§ Work required
What is the number of lines in the entries that contain the word "eexists"? Answer with that figure alone.

§ Provided entries

(** Given some year, every handler returns, and its answer shows which
    handler it is. *)
Lemma call_owner (h : handler) (query : str) (states crops : list str)
    (years : list Z) :
  years <> [] ->
  exists (d : dict) (answer : str),
    call h query states crops years = Return d /\
    get (lit "answer") d = Some (VStr answer) /\
    owner answer = h.
Proof.
  intros Hy.
  destruct (py_min_nonempty Hy) as [lo Hlo].
  destruct (py_max_nonempty Hy) as [hi Hhi].
  assert (Hne : is_empty years = false)
    by (destruct years; [congruence | reflexivity]).
  destruct h; cbn [call].
  - unfold handle_rainfall_comparison. rewrite Hlo, Hhi. cbn [and_then].
    destruct (List.length states <? 2); do 2 eexists;
      (split; [reflexivity | split; reflexivity]).
  - unfold handle_production_extremes. rewrite Hne, Hhi. cbn [and_then].
    destruct (is_empty states || is_empty crops).
    + do 2 eexists. split; [reflexivity | split; reflexivity].
    + destruct (2 <=? List.length states); do 2 eexists;
        (split; [reflexivity | split; reflexivity]).
  - unfold handle_production_query. rewrite Hne, Hlo, Hhi. cbn [and_then].
    destruct (is_empty states), (is_empty crops); do 2 eexists;
      (split; [reflexivity | split; reflexivity]).
  - unfold handle_general. do 2 eexists.
    split; [reflexivity | split; reflexivity].
Qed.

Lemma call_injective (h h' : handler) (query : str) (states crops : list str)
    (years : list Z) :
  years <> [] ->
  call h' query states crops years = call h query states crops years ->
  h' = h.
Proof.
  intros Hy E.
  destruct (call_owner h query states crops Hy) as [d [a [Hd [Ha Ho]]]].
  destruct (call_owner h' query states crops Hy) as [d' [a' [Hd' [Ha' Ho']]]].
  rewrite Hd, Hd' in E. inversion E; subst d'.
  rewrite Ha in Ha'. inversion Ha'; subst a'. congruence.
Qed.

(** A handler raises nothing but the [ValueError] of [min] and [max]. *)
Lemma call_raises_value_error (h : handler) (query : str)
    (states crops : list str) (years : list Z) (e : exn) :
  call h query states crops years = Raise e -> e = ValueError.
Proof.
  destruct years as [|y years].
  - destruct h; cbn [call].
    + unfold handle_rainfall_comparison.
      destruct (List.length states <? 2); cbn [py_min and_then]; congruence.
    + unfold handle_production_extremes.
      destruct (is_empty states || is_empty crops);
        cbn [is_empty and_then]; discriminate.
    + unfold handle_production_query. cbn [is_empty and_then]. discriminate.
    + unfold handle_general. discriminate.
  - intros H.
    destruct (@call_owner h query states crops (y :: years))
      as [d [_ [Hd _]]]; [discriminate|].
    rewrite Hd in H. discriminate.
Qed.

Lemma answer_query_returns {U : Unicode} {L : Limits} (query : str)
    (years : list Z) (w : World) :
  extract_years query = Return years ->
  exists d : dict, fst (answer_query query w) = Return d.
Proof.
  intros Hy. rewrite (answer_query_returned _ w Hy). cbn [fst].
  destruct (extract_years_cons _ Hy) as [y [ys Hys]].
  destruct (@call_owner (dispatch (classify_query query)) query
              (extract_states query) (extract_crops query) years)
    as [d [_ [Hd _]]].
  { rewrite Hys. discriminate. }
  eauto.
Qed.

(** C8, as the code has it: where [extract_years] returns, [answer_query]
    returns what the handler of the dispatch table returns on the
    entities of the query: the comparison, extremes and production labels
    go to their handlers, every other label ([trend_analysis] and
    [rainfall_query] among them) to the general handler; the result is
    that of this handler and of no other.  Where [extract_years] raises,
    [answer_query] raises the same, with nothing printed and no handler
    called. *)
Theorem answer_query_dispatch {U : Unicode} {L : Limits} (query : str)
    (w : World) :
  (forall years : list Z,
     extract_years query = Return years ->
     fst (answer_query query w)
     = call (dispatch (classify_query query)) query (extract_states query)
         (extract_crops query) years /\
     forall h : handler,
       call h query (extract_states query) (extract_crops query) years
       = fst (answer_query query w) ->
       h = dispatch (classify_query query)) /\
  (forall e : exn,
     extract_years query = Raise e ->
     answer_query query w = (Raise e, w)) /\
  In (classify_query query) labels /\
  labels = [ lit "rainfall_comparison"; lit "production_extremes";
             lit "trend_analysis"; lit "rainfall_query";
             lit "production_query"; lit "general" ] /\
  List.map dispatch labels
  = [ RainfallComparison; ProductionExtremes; General; General;
      ProductionQuery; General ].
Proof.
  split; [|split].
  - intros years Hy. rewrite (answer_query_returned _ w Hy). cbn [fst].
    split; [reflexivity|].
    intros h E. destruct (extract_years_cons _ Hy) as [y [ys Hys]].
    eapply call_injective; [|exact E]. rewrite Hys. discriminate.
  - intros e Hy. apply answer_query_raised, Hy.
  - split; [apply classify_query_label|].
    split; vm_compute; reflexivity.
Qed.

Lemma answer_query_dispatch_witness :
  fst (answer_query (lit "wheat trend in Punjab") {| stdout := [] |})
  = call General (lit "wheat trend in Punjab") [lit "Punjab"] [lit "Wheat"]
      [2020; 2021; 2022; 2023]%Z.
Proof.
  apply (proj1 (proj1 (@answer_query_dispatch python_latin1 cpython_64bit
                         (lit "wheat trend in Punjab") {| stdout := [] |})
                  [2020; 2021; 2022; 2023]%Z eq_refl)).
Defined.

(** C8 as stated fails where [extract_years] raises: the query below is
    classified, and [answer_query] raises what no handler raises, with
    nothing printed. *)
Lemma answer_query_no_handler :
  classify_query (lit "rainfall trend, last 99999999999999999999 years")
  = lit "trend_analysis" /\
  answer_query (lit "rainfall trend, last 99999999999999999999 years")
    {| stdout := [] |}
  = (Raise OverflowError, {| stdout := [] |}) /\
  forall (h : handler) (years : list Z),
    call h (lit "rainfall trend, last 99999999999999999999 years")
      (extract_states (lit "rainfall trend, last 99999999999999999999 years"))
      (extract_crops (lit "rainfall trend, last 99999999999999999999 years"))
      years
    <> Raise OverflowError.
Proof.
  split; [vm_compute; reflexivity|].
  split; [vm_compute; reflexivity|].
  intros h years H. apply call_raises_value_error in H. discriminate.
Qed.

(** The context line of the general answer ends with the years. *)
Lemma general_context_years (states crops : list str) (years : list Z) :
  years <> [] ->
  exists before : str,
    general_context states crops years
    = before ++ lit "Years: " ++ join (lit ", ") (List.map str_of_int years).
Proof.
  intros Hy. unfold general_context.
  assert (Hne : is_empty years = false)
    by (destruct years; [congruence | reflexivity]).
  rewrite Hne.
  set (Y := lit "Years: " ++ join (lit ", ") (List.map str_of_int years)).
  destruct (is_empty states), (is_empty crops); cbn [app is_empty join].
  - exists []. reflexivity.
  - eexists. rewrite app_assoc. reflexivity.
  - eexists. rewrite app_assoc. reflexivity.
  - eexists. rewrite !app_assoc. reflexivity.
Qed.

(** C10: when [answer_query] reaches the general handler, that is when
    [extract_years] has returned and the label goes to the general
    handler, the context line of the answer ends with the "Years: "
    segment of the years of the query, which are never none, and is never
    the text "General inquiry". *)
Theorem general_answer_has_years {U : Unicode} {L : Limits} (query : str)
    (years : list Z) (w : World) :
  extract_years query = Return years ->
  dispatch (classify_query query) = General ->
  exists (d : dict) (context before : str),
    fst (answer_query query w) = Return d /\
    get (lit "answer") d
    = Some (VStr (lit "**Agricultural Data Analysis Request**" ++ nl ++ nl
                  ++ lit "**Detected Context:** " ++ context ++ nl ++ nl
                  ++ general_help)) /\
    context
    = before ++ lit "Years: "
      ++ join (lit ", ") (List.map str_of_int years) /\
    years <> [] /\
    str_in (lit "Years: ") context = true /\
    context <> lit "General inquiry".
Proof.
  intros Hy Hg. rewrite (answer_query_returned _ w Hy), Hg. cbn [fst call].
  destruct (extract_years_cons _ Hy) as [y [ys Hys]].
  assert (Hne : years <> []) by (rewrite Hys; discriminate).
  destruct (general_context_years (extract_states query)
              (extract_crops query) Hne) as [before Hb].
  assert (Hin : str_in (lit "Years: ")
                  (general_context (extract_states query)
                     (extract_crops query) years) = true).
  { apply str_in_substring. eexists before, _. exact Hb. }
  eexists _, _, before.
  split; [reflexivity|].
  split; [reflexivity|].
  split; [exact Hb|].
  split; [exact Hne|].
  split; [exact Hin|].
  intros E. rewrite E in Hin. vm_compute in Hin. discriminate.
Qed.

Lemma general_answer_has_years_witness :
  exists (d : dict) (context before : str),
    fst (answer_query (lit "hello Assam") {| stdout := [] |}) = Return d /\
    get (lit "answer") d
    = Some (VStr (lit "**Agricultural Data Analysis Request**" ++ nl ++ nl
                  ++ lit "**Detected Context:** " ++ context ++ nl ++ nl
                  ++ general_help)) /\
    context
    = before ++ lit "Years: "
      ++ join (lit ", ")
           (List.map str_of_int [2020; 2021; 2022; 2023]%Z) /\
    [2020; 2021; 2022; 2023]%Z <> [] /\
    str_in (lit "Years: ") context = true /\
    context <> lit "General inquiry".
Proof.
  apply (@general_answer_has_years python_latin1 cpython_64bit
           (lit "hello Assam") [2020; 2021; 2022; 2023]%Z).
  - vm_compute. reflexivity.
  - vm_compute. reflexivity.
Defined.

Example general_context_run :
  general_context (extract_states (lit "hello Assam"))
    (extract_crops (lit "hello Assam")) [2020; 2021; 2022; 2023]%Z
  = lit "States: Assam | Years: 2020, 2021, 2022, 2023".
Proof. vm_compute. reflexivity. Qed.

(** Called with no entity at all, which [answer_query] never does, the
    general handler does produce the default text. *)
Example general_context_default :
  general_context [] [] [] = lit "General inquiry".
Proof. vm_compute. reflexivity. Qed.

(** * More of the handlers and the endpoints *)

(** ** The handlers, called directly *)




(** X4: the answer text of the comparison handler uses the first two
    states only, and that of the extremes handler the first two states and
    the first crop only: further states and crops change nothing in it. *)
Theorem answers_use_first_entities (s1 s2 c : str)
    (more_states more_crops : list str) (years : list Z) :
  answer_of (handle_rainfall_comparison (s1 :: s2 :: more_states) years)
  = answer_of (handle_rainfall_comparison [s1; s2] years) /\
  answer_of (handle_production_extremes (s1 :: s2 :: more_states)
               (c :: more_crops) years)
  = answer_of (handle_production_extremes [s1; s2] [c] years).
Proof.
  split.
  - unfold handle_rainfall_comparison.
    change (List.length (s1 :: s2 :: more_states) <? 2) with false.
    change (List.length [s1; s2] <? 2) with false. cbv iota.
    destruct (py_min years); [|reflexivity].
    destruct (py_max years); reflexivity.
  - unfold handle_production_extremes.
    cbn [is_empty orb].
    destruct (if is_empty years then Return 2023%Z else py_max years);
      reflexivity.
Qed.


Ltac closed_strings_differ H :=
  apply str_eqb_eq in H; vm_compute in H; discriminate H.

Lemma dispatch_rainfall (query_type : str) :
  dispatch query_type = RainfallComparison
  <-> query_type = lit "rainfall_comparison".
Proof.
  unfold dispatch.
  destruct (str_eqb query_type (lit "rainfall_comparison")) eqn:E1.
  - apply str_eqb_eq in E1. tauto.
  - apply str_eqb_neq in E1.
    destruct (str_eqb query_type (lit "production_extremes"));
      [|destruct (str_eqb query_type (lit "production_query"))];
      (split; [discriminate | tauto]).
Qed.

Lemma dispatch_extremes (query_type : str) :
  dispatch query_type = ProductionExtremes
  <-> query_type = lit "production_extremes".
Proof.
  unfold dispatch.
  destruct (str_eqb query_type (lit "rainfall_comparison")) eqn:E1.
  - apply str_eqb_eq in E1. subst. split; [discriminate|].
    intros H. closed_strings_differ H.
  - destruct (str_eqb query_type (lit "production_extremes")) eqn:E2.
    + apply str_eqb_eq in E2. tauto.
    + apply str_eqb_neq in E2.
      destruct (str_eqb query_type (lit "production_query"));
        (split; [discriminate | tauto]).
Qed.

§ Task result
10